Coming down the dirt road in a rickety old van toward our home-stay accommodations in India, I looked out the yellowish foggy window preparing myself for what I imagined would be a broken-down, mud caked house like the ones I had seen on the way.  Yet, as we rolled past two large gates entangled with bright magenta flowers and pulled into the driveway, I was shocked to see a large, beautiful home with a well-kept garden, a large porch, a guest house, and diligent workers waiting our arrival ready to help us with our bags. 

The man and women who owned the house greeted us along with their daughter-in-law and two young granddaughters.  They were the wealthiest family in Erode and clearly part of the highest caste.  Purni, the daughter-in-law introduced her two daughters to all of us, and I could see right away that Vedhika, the 10 year old, was instantly intrigued by my bright blonde hair.  I walked over to her and introduced myself, and the first thing she said to me was, “why is your hair so yellow and your skin so light compared to mine?”  It struck me as such a bold and aggressive comment, since we had literally just met, and I blurted back to her, “Well, why is your hair so black and your skin so much darker than mine?”  She looked up at me with a puzzled look on her face and simply said, “I don’t know.” 

Children are the most uninhibited, inquisitive, and open-eyed people in this world.  They are like sponges, so impressionable, and the judgments they make come primarily from their parents and the society they live in; they are never born with prejudices or preconceived notions about the world and the people who live in it, they learn them.      

Especially on this trip, I have made many conscious efforts to try to say the right thing that sometimes I forget how liberating it feels to spend time with a child.  With a child, I can set aside my worries of offending those who are different from me, and create a situation where anything is possible.  Most children do not fear humiliation in their investigation of the world around them, and in doing so, their unconscious naiveté dissipates as they allow others to teach them.  Gerry Tierney talks about this in her essay on “becoming a participant observer” when she says,

As I reflect on my field experiences, I realize that another important aspect of fieldwork for me was that I was somewhat naïve.
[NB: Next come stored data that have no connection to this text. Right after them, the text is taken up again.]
(* ===== verification/TListSpec.v ===== *)
(** * TListSpec: what the list commands promise

    The requests of clients, and what each does to a keyspace of lists of
    strings: total functions on the state of TList with [aval] for its values,
    written without iterators, encodings or loops over the entries. *)
From S2P Require Import Prelude Util Bits SdsInv.
From S2P Require Import Quicklist QuicklistOps QuicklistInsert.
From S2P Require Import TList.

(** Of a value that is not a list only the type matters. *)
Inductive aval := AList (vs : list bytes) | AOther (t : obj_type).
#[export] Instance aval_eq : EqDecision aval.
Proof. solve_decision. Defined.
Abbreviation spec := (server aval).

(** The arguments as the client sends them; [bool] is whether the client is in
    a transaction, [reply + Z] the parsed timeout. *)
Inductive request :=
| Push (w : list_end) (k : bytes) (vs : list bytes)
| Pushx (w : list_end) (k : bytes) (vs : list bytes)
| Insert (k place pivot v : bytes)
| Len (k : bytes)
| Index (k i : bytes)
| Set_ (k i v : bytes)
| Pop (w : list_end) (k : bytes)
| Range (k a b : bytes)
| Trim (k a b : bytes)
| Rem (k n v : bytes)
| PopPush (src dst : bytes)
| BPop (w : list_end) (ks : list bytes) (timeout : reply + Z) (multi : bool)
| BPopPush (src dst : bytes) (timeout : reply + Z) (multi : bool).

(** ** Lists *)

(** What is between two indexes, either of which may count from the end. *)
Definition range (vs : list bytes) (a b : Z) : list bytes :=
  let n := zlen vs in
  let a := Z.max 0 (if a <? 0 then n + a else a) in
  let b := Z.min (n - 1) (if b <? 0 then n + b else b) in
  take (Z.to_nat (b - a + 1)) (drop (Z.to_nat a) vs).
Fixpoint remove_first (n : nat) (x : bytes) (vs : list bytes) : list bytes :=
  match n, vs with
  | S n', v :: vs => if decide (v = x) then remove_first n' x vs else v :: remove_first n x vs
  | _, _ => vs
  end.
(** All of them for 0, the last ones for a negative number. *)
Definition remove (n : Z) (x : bytes) (vs : list bytes) : list bytes :=
  if n =? 0 then filter (fun v => v <> x) vs
  else if 0 <? n then remove_first (Z.to_nat n) x vs
  else reverse (remove_first (Z.to_nat (- n)) x (reverse vs)).
Definition pushes (w : list_end) (vs old : list bytes) : list bytes :=
  match w with LIST_HEAD => reverse vs ++ old | LIST_TAIL => old ++ vs end.
(** The list without the string at the end, and this string. *)
Definition pops (w : list_end) (vs : list bytes) : list bytes * option bytes :=
  pop_spec (match w with LIST_HEAD => QUICKLIST_HEAD | LIST_TAIL => QUICKLIST_TAIL end) vs.
(** Whether an entry goes behind the pivot. *)
Definition place_of (s : bytes) : option bool :=
  if decide (tolower <$> cstr s = lit "after") then Some true
  else if decide (tolower <$> cstr s = lit "before") then Some false else None.

(** ** Keys *)
Definition not_int : reply := ReplyError (lit "value is not an integer or out of range").
Definition put (k : bytes) (vs : list bytes) (s : spec) : spec := set_db (<[k := AList vs]> (db s)) s.
Definition list_at (k : bytes) (s : spec) : list bytes :=
  match db s !! k with Some (AList vs) => vs | _ => [] end.
Definition is_new (k : bytes) (s : spec) : bool := match db s !! k with None => true | Some _ => false end.
Definition is_other (k : bytes) (s : spec) : bool := match db s !! k with Some (AOther _) => true | _ => false end.
(** Reading a key that is absent is told to the listeners of misses. *)
Definition miss (k : bytes) (s : spec) : spec := note (Notified NOTIFY_KEY_MISS (lit "keymiss") k) s.
(** [f] on the list of the key. *)
Definition on_list (k : bytes) (missing : spec -> spec) (f : list bytes -> spec -> spec) (s : spec) : spec :=
  match db s !! k with
  | None => missing s
  | Some (AOther _) => say ReplyWrongType s
  | Some (AList vs) => f vs s
  end.
Definition with_int (i : bytes) (f : Z -> spec -> spec) (s : spec) : spec :=
  match as_int i with None => say not_int s | Some z => f z s end.
Definition notify_list (name k : bytes) : spec -> spec := note (Notified NOTIFY_LIST name k).
Definition notify_del (k : bytes) : spec -> spec := note (Notified NOTIFY_GENERIC (lit "del") k).
Definition touch (k : bytes) : spec -> spec := note (Modified k).
(** A key whose list is empty goes. *)
Definition sweep (k : bytes) (s : spec) : spec :=
  if decide (db s !! k = Some (AList [])) then notify_del k (set_db (delete k (db s)) s) else s.
(** A new list, if the key is absent. *)
Definition make (k : bytes) (s : spec) : spec := if is_new k s then note (Ready k) (put k [] s) else s.

(** ** Requests *)
Definition pushed_name (w : list_end) : bytes := event_of w (lit "lpush") (lit "rpush").
Definition popped_name (w : list_end) : bytes := event_of w (lit "lpop") (lit "rpop").
Definition push_list (w : list_end) (k : bytes) (vs : list bytes) (s : spec) : spec :=
  let new := pushes w vs (list_at k s) in
  soil (zlen vs) (notify_list (pushed_name w) k (touch k (say (ReplyInt (zlen new)) (put k new (make k s))))).
Definition insert_list (after : bool) (k pivot v : bytes) (vs : list bytes) (s : spec) : spec :=
  match list_find (pivot =.) vs with
  | None => say (ReplyInt (-1)) s
  | Some (j, _) =>
      say (ReplyInt (zlen vs + 1)) (soil 1 (notify_list (lit "linsert") k (touch k (put k (ins (ins_at after j) v vs) s))))
  end.
Definition set_list (k v : bytes) (vs : list bytes) (i : Z) (s : spec) : spec :=
  match index_of vs i with
  | None => say ReplyOutOfRange s
  | Some j => soil 1 (notify_list (lit "lset") k (touch k (say ReplyOk (put k (<[j := v]> vs) s))))
  end.
Definition pop_list (w : list_end) (k : bytes) (vs : list bytes) (s : spec) : spec :=
  match pops w vs with
  | (_, None) => say ReplyNull s
  | (vs, Some v) => soil 1 (touch k (sweep k (notify_list (popped_name w) k (say (ReplyBulk v) (put k vs s)))))
  end.
Definition says (rs : list reply) (s : spec) : spec := foldl (fun s r => say r s) s rs.
Definition range_list (vs : list bytes) (a b : Z) (s : spec) : spec :=
  let r := range vs a b in says (ReplyBulk <$> r) (say (ReplyArray (zlen r)) s).
Definition trim_list (k : bytes) (vs : list bytes) (a b : Z) (s : spec) : spec :=
  say ReplyOk (soil 1 (touch k (
    let s := notify_list (lit "ltrim") k (put k (range vs a b) s) in
    if decide (range vs a b = []) then notify_del k (set_db (delete k (db s)) s) else s))).
Definition rem_list (k x : bytes) (n : Z) (vs : list bytes) (s : spec) : spec :=
  let new := remove n x vs in
  let removed := zlen vs - zlen new in
  let s := soil removed (put k new s) in
  let s := if removed =? 0 then s else notify_list (lit "lrem") k (touch k s) in
  say (ReplyInt removed) (sweep k s).
(** From the list [vs] of [src]; [dst] may be the same key. *)
Definition poppush_list (src dst : bytes) (rewrite_ : bool) (vs : list bytes) (s : spec) : spec :=
  match pops LIST_TAIL vs with
  | (_, None) => say ReplyNull s
  | (vs, Some v) =>
      if is_other dst s then say ReplyWrongType s
      else
        let s := touch dst (make dst (put src vs s)) in
        let s := notify_list (lit "lpush") dst (put dst (v :: list_at dst s) s) in
        let s := sweep src (notify_list (lit "rpop") src (say (ReplyBulk v) s)) in
        let s := soil 1 (touch src s) in
        if rewrite_ then note (Rewritten [lit "RPOPLPUSH"; src; dst]) s else s
  end.
(** The first list that is not empty, or [None] if the command has to block. *)
Fixpoint bpop_list (w : list_end) (ks : list bytes) (s : spec) : option spec :=
  match ks with
  | [] => None
  | k :: ks =>
      if is_other k s then Some (say ReplyWrongType s)
      else
        match pops w (list_at k s) with
        | (_, None) => bpop_list w ks s
        | (vs, Some v) => Some (
            note (Rewritten [event_of w (lit "LPOP") (lit "RPOP"); k]) (soil 1 (touch k (sweep k (
            notify_list (popped_name w) k (says [ReplyArray 2; ReplyBulk k; ReplyBulk v] (put k vs s)))))))
        end
  end.

Definition serve (r : request) : spec -> spec :=
  match r with
  | Push w k vs => fun s => if is_other k s then say ReplyWrongType s else push_list w k vs s
  | Pushx w k vs => on_list k (say czero) (fun _ => push_list w k vs)
  | Insert k place pivot v =>
      match place_of place with
      | None => say ReplySyntax
      | Some after => on_list k (say czero) (insert_list after k pivot v)
      end
  | Len k => on_list k (fun s => say czero (miss k s)) (fun vs => say (ReplyInt (zlen vs)))
  | Index k i => on_list k (fun s => say ReplyNull (miss k s)) (fun vs => with_int i (fun i =>
      say (match nth_string vs i with Some v => ReplyBulk v | None => ReplyNull end)))
  | Set_ k i v => on_list k (say ReplyNoKey) (fun vs => with_int i (set_list k v vs))
  | Pop w k => on_list k (say ReplyNull) (pop_list w k)
  | Range k a b => with_int a (fun a => with_int b (fun b =>
      on_list k (fun s => say emptyarray (miss k s)) (fun vs => range_list vs a b)))
  | Trim k a b => with_int a (fun a => with_int b (fun b =>
      on_list k (say ReplyOk) (fun vs => trim_list k vs a b)))
  | Rem k n v => with_int n (fun n => on_list k (say czero) (rem_list k v n))
  | PopPush src dst => on_list src (say ReplyNull) (poppush_list src dst false)
  | BPop w ks (inl r) _ => say r
  | BPop w ks (inr t) multi => fun s =>
      match bpop_list w ks s with
      | Some s => s
      | None => if multi then say ReplyNullArray s else note (Blocked ks t None) s
      end
  | BPopPush src dst (inl r) _ => say r
  | BPopPush src dst (inr t) multi =>
      on_list src (fun s => if multi then say ReplyNull s else note (Blocked [src] t (Some dst)) s)
        (poppush_list src dst true)
  end.
Definition serve_all (rs : list request) (s : spec) : spec := foldl (fun s r => serve r s) s rs.
Lemma delRange_holds q vs start count : holds q vs -> the_depth = 0 -> INT64_MIN < start <= 0 -> count <= INT64_MAX ->
  exists q' r, quicklistDelRange q start count = Some (q', r) /\
    holds q' (match (if 0 <? count then index_of vs start else None) with Some i => cut i (Z.to_nat count) vs | None => vs end).
Proof.
  intros [(cs & R & <-) Hd] Hpl Hs Hc. pose proof (delRange_ok q cs start count R ltac:(congruence) Hs Hc) as Hr.
  destruct (if 0 <? count then _ else _) as [i|].
  - destruct Hr as (q' & cs' & E & R' & Ec & [_ Ho]). exists q', 1. split; [done|]. split; [by exists cs'|congruence].
  - exists q, 0. split; [done|]. split; [by exists cs|done].
Qed.
(** Deleting [m] entries from the start, then [n] from the end. *)
Lemma cut_front m vs : (m <= length vs)%nat ->
  match (if 0 <? Z.of_nat m then index_of vs 0 else None) with Some i => cut i m vs | None => vs end = drop m vs.
Proof.
  intros Hm. destruct m as [|m]; [done|].
  rewrite (proj2 (Z.ltb_lt 0 (Z.of_nat (S m)))) by lia.
  destruct vs as [|v vs]; [simpl in Hm; lia|]. done.
Qed.
Lemma cut_back n vs : (n <= length vs)%nat ->
  match (if 0 <? Z.of_nat n then index_of vs (- Z.of_nat n) else None) with Some i => cut i n vs | None => vs end =
    take (length vs - n) vs.
Proof.
  intros Hn. destruct n as [|n]; [by rewrite Nat.sub_0_r, take_ge|].
  rewrite (proj2 (Z.ltb_lt 0 (Z.of_nat (S n)))) by lia.
  unfold index_of, zlen. cbv zeta. rewrite (proj2 (Z.ltb_lt (- Z.of_nat (S n)) 0)) by lia.
  rewrite (proj2 (andb_true_iff _ _)) by (rewrite Z.leb_le, Z.ltb_lt; lia).
  replace (Z.to_nat _) with (length vs - S n)%nat by lia. unfold cut. by rewrite (drop_ge vs), app_nil_r by lia.
Qed.
Lemma holds_small q vs : holds q vs -> zlen vs < 2 ^ 30.
Proof. intros [(cs & R & <-) _]. pose proof (qr_fits _ _ R) as Hf. apply qfits_zfits in Hf. lia. Qed.
Lemma serve_trim k x y s a : sim s a -> the_depth = 0 -> ends (ltrimCommand (call (lit "LTRIM") [k; x; y])) s (serve (Trim k x y) a).
Proof.
  intros S Hpl. apply wp_bind, (wp_arg _ _ (StringObj x)); [done|]. cbn [serve].
  apply (int_arg x _ _ s a S). intros st _ Hst. apply wp_bind, (wp_arg _ _ (StringObj y)); [done|].
  apply (int_arg y _ _ s a S). intros en _ Hen. apply wp_bind, (wp_key _ _ k); [done|].
  apply (write_list k _ (fun vs => trim_list k vs st en) _ s a S). intros vs E.
  apply wp_bind, (wp_length fill depth k vs s a _ S E). pose proof (range_of_ok vs st en) as Hr. unfold trim_list.
  destruct (range_of st en (zlen vs)) as [[st' en'] empty]. cbv zeta in *. set (en2 := if zlen vs <=? en' then _ else _) in *.
  assert (Hm : exists m n, (if empty then (zlen vs, 0) else (st', zlen vs - en2 - 1)) = (Z.of_nat m, Z.of_nat n) /\
    (m + n <= length vs)%nat /\ range vs st en = take (length vs - m - n) (drop m vs)).
  { destruct empty.
    - exists (length vs), 0%nat. split; [done|]. split; [lia|]. by rewrite drop_all, take_nil.
    - destruct Hr as (H1 & H2 & Er & _). exists (Z.to_nat st'), (Z.to_nat (zlen vs - en2 - 1)).
      split; [f_equal; lia|]. unfold zlen in *. split; [lia|]. rewrite Er. f_equal. lia. }
  destruct Hm as (m & n & -> & Hmn & Er). apply wp_bind, (wp_the_list fill depth k vs s a _ S E). intros q Eq Hq.
  pose proof (holds_small q vs Hq) as Hsm. unfold zlen in Hsm.
  destruct (delRange_holds q vs 0 (Z.of_nat m) Hq Hpl) as (q1 & r1 & E1 & H1); [lia|lia|].
  rewrite Nat2Z.id, cut_front in H1 by lia. apply wp_bind, (wp_lift _ _ _ _ E1).
  destruct (delRange_holds q1 (drop m vs) (- Z.of_nat n) (Z.of_nat n) H1 Hpl) as (q2 & r2 & E2 & H2); [lia|lia|].
  rewrite Nat2Z.id, cut_back in H2 by (rewrite length_drop; lia). rewrite length_drop, <- Er in H2.
  apply wp_bind, (wp_lift _ _ _ _ E2), wp_bind, wp_update, wp_bind, wp_update.
  pose proof (sim_put fill depth k q2 _ s a S H2) as S2.
  eapply (sweep_before k (range vs st en)); [by apply sim_note, S2|apply put_at|]. intros s3 S3.
  apply wp_bind, wp_update, wp_bind, wp_update, wp_update. apply sim_say, sim_soil, sim_note.
  unfold sweep in S3. change (db (note ?e ?b)) with (db b) in S3. rewrite put_at in S3.
  destruct (decide (range vs st en = [])) as [E0|E0].
  - rewrite decide_True in S3 by congruence. exact S3.
  - rewrite decide_False in S3 by congruence. exact S3.
Qed.
Lemma before_scores x y : good x -> good y -> before x y = true -> ~ klt (dkey y.1) (dkey x.1).
Proof. intros Hx Hy [?|[E _]]%before_iff; [|rewrite E|done..]; unfold klt in *; lia. Qed.
Ltac score_key := unfold ge_min, le_max, fnot, zslValueGteMin, zslValueLteMax;
  intros Hx Hy Hb%before_scores; [|done..]; repeat case_match;
  rewrite ?negb_true_iff, <- ?not_true_iff_false, ?dlt_key, ?dle_key by done; unfold klt in *.
Lemma ge_min_downward range : range_ok range -> downward (fnot (ge_min range)).
Proof.
  intros [H1 H2] x y. score_key; [lia|]. intros Hn [Hl|Hl]; apply Hn; [lia|].
  destruct (dkey y.1) as [[a1 b1] c1], (dkey x.1) as [[a2 b2] c2], (dkey (rmin range)) as [[a3 b3] c3].
  simpl in *. injection Hl as -> -> ->. 
  destruct (decide (a2 = a1 /\ b2 = b1 /\ c2 = c1)) as [(-> & -> & ->)|]; [by right|left; lia].
Qed.
Lemma le_max_downward range : range_ok range -> downward (le_max range).
Proof.
  intros [H1 H2] x y. score_key; [lia|]. intros [Hl|Hl]; [left; lia|].
  destruct (dkey y.1) as [[a1 b1] c1], (dkey x.1) as [[a2 b2] c2], (dkey (rmax range)) as [[a3 b3] c3].
  simpl in *. injection Hl as -> -> ->. 
  destruct (decide (a2 = a3 /\ b2 = b3 /\ c2 = c3)) as [(-> & -> & ->)|]; [by right|left; lia].
Qed.
Lemma range_empty_inside range x : range_ok range -> good x -> range_empty range = true ->
  inside (ge_min range) (le_max range) x = false.
Proof.
  intros [H1 H2] Hx He. unfold inside, ge_min, le_max, zslValueGteMin, zslValueLteMax, range_empty in *.
  unfold good in Hx. apply orb_true_iff in He. rewrite andb_true_iff in He.
  apply not_true_iff_false. rewrite andb_true_iff.
  destruct (minex range), (maxex range);
    rewrite ?dlt_key, ?dle_key, ?deq_key in * by done; unfold klt in *; simpl in *;
    intros [Hl Hm]; destruct He as [He|[He Hf]]; try done; try rewrite He in *; try lia;
    destruct Hl as [Hl|Hl], Hm as [Hm|Hm]; try rewrite Hl in *; try rewrite Hm in *; lia.
Qed.

Section score_range.
Context (h : zheap) (z : zskiplist) (cs : list zcell) (R : rep h z cs) (range : zrangespec).
Hypothesis (Hok : range_ok range) (Hlen : 1 + zlen cs < 2 ^ 64).
Abbreviation in_range := (inside (ge_min range) (le_max range)).

Lemma Dlo : down_on (fnot (ge_min range)) (entries cs).
Proof. apply downward_on; [apply R|by apply ge_min_downward]. Qed.
Lemma Dhi : down_on (le_max range) (entries cs).
Proof. apply downward_on; [apply R|by apply le_max_downward]. Qed.

Lemma IsInRange_ok : exists r, zslIsInRange z range h = Some r /\
  (r = true -> ends_ok cs (ge_min range) (le_max range) = true) /\
  (r = false -> Forall (fun n => in_range n = false) (entries cs)).
Proof.
  unfold zslIsInRange. destruct (range_empty range) eqn:E.
  { exists false. split; [done|]. split; [done|]. intros _. apply Forall_forall. intros n Hn.
    apply range_empty_inside; [done| |done]. eapply zsorted_good; [apply R|done]. }
  eexists. split; [apply (ends_ok_spec h z cs R _ _ Dlo Dhi Hlen);
    intros; by apply (on_score_cell h z cs (rep_lay _ _ _ R))|].
  split; [done|]. by apply (outside_nil h z cs R _ _ Dlo Dhi Hlen).
Qed.
Lemma FirstInRange_ok : exists p, zslFirstInRange z range h = Some p /\
  is_cell cs (head (List.filter in_range (entries cs))) p.
Proof.
  unfold zslFirstInRange. destruct IsInRange_ok as (r & -> & Ht & Hf). cbn [mbind option_bind].
  destruct r; cbn [negb].
  - apply (first_in_run h z cs R _ _ Dlo Dhi Hlen); [| |by apply Ht]; intros; by apply (on_score_cell h z cs (rep_lay _ _ _ R)).
  - exists None. split; [done|]. rewrite filter_none by by apply Hf. by exists None.
Qed.
Lemma LastInRange_ok : exists p, zslLastInRange z range h = Some p /\
  is_cell cs (last (List.filter in_range (entries cs))) p.
Proof.
  unfold zslLastInRange. destruct IsInRange_ok as (r & -> & Ht & Hf). cbn [mbind option_bind].
  destruct r; cbn [negb].
  - apply (last_in_run h z cs R _ _ Dlo Dhi Hlen); [| |by apply Ht]; intros; by apply (on_score_cell h z cs (rep_lay _ _ _ R)).
  - exists None. split; [done|]. rewrite filter_none by by apply Hf. by exists None.
Qed.
End score_range.

(** *** Ranges of strings, where all scores are equal *)
Definition lex_ge (range : zlexrangespec) : entry -> bool := fun n => zslLexValueGteMin n.2 range.
Definition lex_le (range : zlexrangespec) : entry -> bool := fun n => zslLexValueLteMax n.2 range.
Definition equal_scores m : Prop := forall x y, x ∈ m -> y ∈ m -> deq x.1 y.1 = true.

(** The order of the bounds, with the shared objects at its ends. *)
Definition lcmp (a b : lexbound) : comparison :=
  match a, b with
  | minstring, minstring | maxstring, maxstring => Eq
  | minstring, _ | _, maxstring => Lt
  | maxstring, _ | _, minstring => Gt
  | Str s, Str t => lex s t
  end.
Lemma sdscmplex_lcmp (a b : lexbound) : (sdscmplex a b ?= 0) = lcmp a b.
Proof.
  unfold sdscmplex. destruct a as [| |s], b as [| |t]; try done. case_decide as H.
  - injection H as ->. cbn [lcmp]. by rewrite lex_refl.
  - apply ele_cmp_lex.
Qed.
Lemma lcmp_eq (a b : lexbound) : lcmp a b = Eq -> a = b.
Proof. destruct a, b; cbn [lcmp]; try done. by intros ->%lex_eq. Qed.
Lemma lcmp_trans (a b e : lexbound) : lcmp a b = Lt -> lcmp b e = Lt -> lcmp a e = Lt.
Proof. destruct a, b, e; cbn [lcmp]; try done. apply lex_trans. Qed.
Lemma lcmp_opp (a b : lexbound) : lcmp b a = CompOpp (lcmp a b).
Proof. destruct a, b; cbn [lcmp]; try done. apply lex_opp. Qed.

Lemma lex_ge_iff range x : lex_ge range x = true <->
  lcmp (lmin range) (Str x.2) = Lt \/ (lminex range = false /\ lmin range = Str x.2).
Proof.
  unfold lex_ge, zslLexValueGteMin. rewrite lcmp_opp, <- sdscmplex_lcmp. unfold Z.gtb, Z.geb.
  assert (E := sdscmplex_lcmp (Str x.2) (lmin range)).
  assert (E2 : (sdscmplex (Str x.2) (lmin range) ?= 0) = Eq <-> lmin range = Str x.2).
  { rewrite E. split; [intros H%lcmp_eq; congruence|intros ->; simpl; apply lex_refl]. }
  destruct (lminex range), (sdscmplex _ _ ?= 0); simpl; naive_solver.
Qed.
Lemma lex_le_iff range x : lex_le range x = true <->
  lcmp (Str x.2) (lmax range) = Lt \/ (lmaxex range = false /\ lmax range = Str x.2).
Proof.
  unfold lex_le, zslLexValueLteMax. rewrite <- sdscmplex_lcmp. unfold Z.ltb, Z.leb.
  assert (E := sdscmplex_lcmp (Str x.2) (lmax range)).
  assert (E2 : (sdscmplex (Str x.2) (lmax range) ?= 0) = Eq <-> lmax range = Str x.2).
  { rewrite E. split; [intros H%lcmp_eq; congruence|intros ->; simpl; apply lex_refl]. }
  destruct (lmaxex range), (sdscmplex _ _ ?= 0); simpl; naive_solver.
Qed.
Lemma lexrange_empty_inside range x : lexrange_empty range = true ->
  inside (lex_ge range) (lex_le range) x = false.
Proof.
  intros He. apply not_true_iff_false. unfold inside. rewrite andb_true_iff, lex_ge_iff, lex_le_iff.
  assert (Hc : lcmp (lmin range) (lmax range) = Gt \/ (lcmp (lmin range) (lmax range) = Eq /\ (lminex range || lmaxex range) = true)).
  { unfold lexrange_empty in He. rewrite <- sdscmplex_lcmp. revert He. unfold Z.gtb. rewrite Z.eqb_compare.
    destruct (_ ?= _); simpl; intros; auto. done. }
  assert (Hg : forall a b : lexbound, lcmp a b = Gt -> lcmp b a = Lt) by (intros a b E; by rewrite lcmp_opp, E).
  assert (Hr : forall a : lexbound, lcmp a a = Lt -> False) by (intros [| |s]; simpl; rewrite ?lex_refl; done).
  intros [[H1|[X1 H1]] [H2|[X2 H2]]].
  - assert (Ht := lcmp_trans _ _ _ H1 H2). destruct Hc as [Hc|[Hc _]]; congruence.
  - rewrite <- H2 in H1. destruct Hc as [Hc|[Hc _]]; congruence.
  - rewrite <- H1 in H2. destruct Hc as [Hc|[Hc _]]; congruence.
  - rewrite H1, H2, X1, X2 in Hc. destruct Hc as [Hc|[_ Hc]]; [|done]. apply Hg in Hc. by apply Hr in Hc.
Qed.

Section lex_range.
Context (h : zheap) (z : zskiplist) (cs : list zcell) (R : rep h z cs) (range : zlexrangespec).
Hypothesis (Heq : equal_scores (entries cs)) (Hlen : 1 + zlen cs < 2 ^ 64).
Abbreviation in_lex := (inside (lex_ge range) (lex_le range)).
Some anthropologists go so far as to advocate cultivating naiveté. I am not sure one can consciously do so; perhaps it is sufficient simply to use the naiveté with which most of us come equipped and not try to overcome it or overcompensate for it. A certain degree of humility is required to do so. It is not, afterall, easy to be in a position of one who appears to be constantly in the dark about even the simplest situations. Putting yourself in the position of the student, letting insiders teach you about the intricacies of their culture, is sometimes difficult, but in the end it pays off (13).

Here, Tierney’s suggestions make me think about children, and specifically, how my encounter with Vedhika relates to how I want to continue my “voyage of discovery.”  I need to realize that sometimes I have to embrace humility, just as Vedhika allowed me to do, soak things up like a sponge, and allow people in different cultures to teach me, instead of simply trying to compare everything I experience to what I know already.